I am trying to find the stability of $h(n) = 4^nu[-n-1]$ using Z-transform.
First I looked at Z=transform pairs but it resembles none of the Z-transform pairs.
$$a^nu[n]\Longleftrightarrow \frac{1}{1-a \cdot z^{-1}}, \lvert z\rvert>\lvert a\rvert$$
$$-a^nu[-n-1]\Longleftrightarrow \frac{1}{1-a\cdot z^{-1}}, \lvert z\rvert<\lvert a\rvert$$
Therefore, I will calculate Z-transform from the beginning:
$$\sum_{n= -\infty}^\infty 4^n\cdot u[-n-1] \cdot z^{-n}$$ $$\sum_{n=-\infty}^{-1} 4^n \cdot z^{-n} $$ $$\sum_{n=1}^{\infty} 4^{-n}\cdot z^{n} $$
As far as I know: $$\frac{a_1}{1-r}=\frac {\frac{z}{4}}{1-\frac{z}{4}}=\frac{-1}{1-4 \cdot z^{-1}}$$
When it is in the $\frac{1}{1-a \cdot z^{-1}}$ form, I know how to check stability.
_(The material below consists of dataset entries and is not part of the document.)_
Definition doc_complete : document := Build_document (example_id 7) example_fields.
Definition doc_without_title : document :=
  Build_document (example_id 7) (delete "title" example_fields).
Definition doc_rating_out_of_range : document :=
  Build_document (example_id 7) (<["rating" := PFloat 7.5]> example_fields).

(** A create body that gives the required fields only. *)
Definition example_body : ProductCreate.body :=
  {| ProductCreate.body_title := Some "Gift Card";
     ProductCreate.body_description := None;
     ProductCreate.body_price := Some 25%float;
     ProductCreate.body_category := Some "Cards";
     ProductCreate.body_in_stock := None;
     ProductCreate.body_image_url := None;
     ProductCreate.body_rating := None |}.

(** The seeded store with one more document, which has no title. *)
Definition malformed_store : Database :=
  {| product := product seeded_store ++ [doc_without_title];
     driver_error := None;
     next_ids := next_ids seeded_store |}.

(** The payload [example_body] validates to. *)
Definition example_payload : ProductCreate.t :=
  {| ProductCreate.title := "Gift Card";
     ProductCreate.description := None;
     ProductCreate.price := 25%float;
     ProductCreate.category := "Cards";
     ProductCreate.in_stock := true;
     ProductCreate.image_url := None;
     ProductCreate.rating := Some 4.5%float |}.

(** ** Properties of the model *)

(** *** The identifier codec *)

Lemma hex_digit_value (b : byte) :
  hex_value (hex_digit (Byte.to_N b / 16)) = Some (Byte.to_N b / 16)%N
  ∧ hex_value (hex_digit (Byte.to_N b mod 16)) = Some (Byte.to_N b mod 16)%N
  ∧ Byte.of_N (16 * (Byte.to_N b / 16) + Byte.to_N b mod 16) = Some b
  ∧ is_space (hex_digit (Byte.to_N b / 16)) = false.
Proof. destruct b; vm_compute; done. Qed.

Lemma fromhex_hexlify (bs : list byte) : fromhex (hexlify bs) = Some bs.
Proof.
  induction bs as [|b bs IH]; [done|].
  destruct (hex_digit_value b) as (Hh & Hl & Hb & Hs).
  cbn [hexlify fromhex]. rewrite Hs, Hh, Hl. cbn [mbind option_bind].
  rewrite Hb. cbn [mbind option_bind]. by rewrite IH.
Qed.

Lemma length_hexlify (bs : list byte) : String.length (hexlify bs) = (2 * length bs)%nat.
Proof. induction bs as [|b bs IH]; [done|]. cbn [hexlify String.length length]. lia. Qed.

(** Decoding the text form of an identifier gives the identifier back. *)
Lemma ObjectId_new_str (oid : ObjectId) : ObjectId_new (ObjectId_str oid) = Ok (proj1_sig oid).
Proof.
  destruct oid as [bs Hbs]. unfold ObjectId_new, ObjectId_str. cbn [proj1_sig].
  rewrite bool_decide_eq_true_2 by (rewrite length_hexlify; lia).
  by rewrite fromhex_hexlify.
Qed.

Lemma ObjectId_binary_inj (oid1 oid2 : ObjectId) : proj1_sig oid1 = proj1_sig oid2 ↔ oid1 = oid2.
Proof. symmetry. apply (sig_eq_pi (λ l : list byte, length l = 12%nat)). Qed.

Lemma ObjectId_is_valid_str (oid : ObjectId) : ObjectId_is_valid (ObjectId_str oid) = true.
Proof. unfold ObjectId_is_valid. by rewrite ObjectId_new_str. Qed.






(** *** Results *)


Lemma bind_Ok_inv {A B} (f : A → result B) (m : result A) (b : B) :
  m ≫= f = Ok b → ∃ a, m = Ok a ∧ f a = Ok b.
Proof. destruct m as [a|e]; [|done]. eauto. Qed.

Lemma list_comprehension_Forall2 {A B} (f : A → result B) (xs : list A) (ys : list B) :
  list_comprehension f xs = Ok ys ↔ Forall2 (λ x y, f x = Ok y) xs ys.
Proof.
  revert ys. induction xs as [|x xs IH]; intros ys; cbn [list_comprehension].
  - split; [intros [= <-]; constructor|by inversion 1].
  - split.
    + intros (y & Hy & Hys)%bind_Ok_inv.
      apply bind_Ok_inv in Hys as (ys' & Hys' & [= <-]).
      constructor; [done|by apply IH].
    + inversion 1 as [|? y ? ys' Hy Hys']; subst.
      apply IH in Hys'. rewrite Hy, Hys'. done.
Qed.

Lemma list_comprehension_length {A B} (f : A → result B) (xs : list A) (ys : list B) :
  list_comprehension f xs = Ok ys → length ys = length xs.
Proof. intros Hys%list_comprehension_Forall2. symmetry. by eapply Forall2_length. Qed.

Lemma list_comprehension_is_ok {A B} (f : A → result B) (xs : list A) :
  Forall (λ x, is_ok (f x) = true) xs → is_ok (list_comprehension f xs) = true.
Proof.
  induction 1 as [|x xs Hx _ IH]; [done|]. cbn [list_comprehension].
  destruct (f x); [|done]. cbn [mbind result_bind].
  by destruct (list_comprehension f xs).
Qed.

(** *** Filtering *)

Lemma filter_all {A} (P : A → Prop) `{!∀ x, Decision (P x)} (l : list A) :
  Forall P l → filter P l = l.
Proof.
  induction 1 as [|x l Hx _ IH]; [done|]. rewrite filter_cons_True by done. by rewrite IH.
Qed.

Lemma filter_none {A} (P : A → Prop) `{!∀ x, Decision (P x)} (l : list A) :
  Forall (λ x, ¬ P x) l → filter P l = [].
Proof.
  induction 1 as [|x l Hx _ IH]; [done|]. by rewrite filter_cons_False.
Qed.

(** *** The mapping from stored documents to API output *)

Section mapping.
Context `{PyRuntime}.

Lemma float_of_int_0 : float_of_int 0 = Ok 0%float.
Proof. reflexivity. Qed.

Lemma product_doc_to_out_ok_inv (doc : document) (out : ProductOut.t) :
  product_doc_to_out doc = Ok out →
  ∃ ti d p c u r,
    as_str (dict_get (fields doc) "title") = Some ti
    ∧ as_optional_str (dict_get (fields doc) "description") = Some d
    ∧ py_float (dict_get_default (fields doc) "price" (PInt 0)) = Ok p
    ∧ price_ok p = true
    ∧ as_str (dict_get (fields doc) "category") = Some c
    ∧ as_optional_str (dict_get (fields doc) "image_url") = Some u
    ∧ (if is_not_None (dict_get (fields doc) "rating")
       then Some <$> py_float (dict_get_default (fields doc) "rating" (PInt 0))
       else Ok None) = Ok r
    ∧ rating_ok r = true
    ∧ out = ProductOut.Build_t (ObjectId_str (_id doc)) ti d p c
              (py_bool (dict_get_default (fields doc) "in_stock" (PBool true))) u r.
Proof.
  unfold product_doc_to_out, ProductOut.new.
  destruct (py_float (dict_get_default (fields doc) "price" (PInt 0))) as [p|e]; [|done].
  cbn [mbind result_bind].
  destruct (if is_not_None _ then _ else _) as [r|e]; [|done].
  cbn [mbind result_bind].
  destruct (as_str (dict_get (fields doc) "title")) as [ti|]; [|done].
  destruct (as_optional_str (dict_get (fields doc) "description")) as [d|]; [|done].
  destruct (as_str (dict_get (fields doc) "category")) as [c|]; [|done].
  destruct (as_optional_str (dict_get (fields doc) "image_url")) as [u|]; [|done].
  destruct (price_ok p) eqn:Hp; [|done].
  destruct (rating_ok r) eqn:Hr; [|done].
  cbn [andb]. intros [= <-]. by exists ti, d, p, c, u, r.
Qed.

Lemma rating_argument (d : dict) :
  (if is_not_None (dict_get d "rating")
   then Some <$> py_float (dict_get_default d "rating" (PInt 0))
   else Ok None)
  = match dict_get d "rating" with
    | PNone => Ok None
    | v => Some <$> py_float v
    end.
Proof.
  unfold dict_get, dict_get_default.
  destruct (d !! "rating") as [v|]; [|done]. by destruct v.
Qed.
However, I am not sure how to find stability if there is a minus sign before the result.
Ok, let us first stablish somethings just by looking at the signal:
1) The $u[-n-1]$ step function indicates that the system has values $\neq 0$ only for negative values of $n$, what means it is anticausal.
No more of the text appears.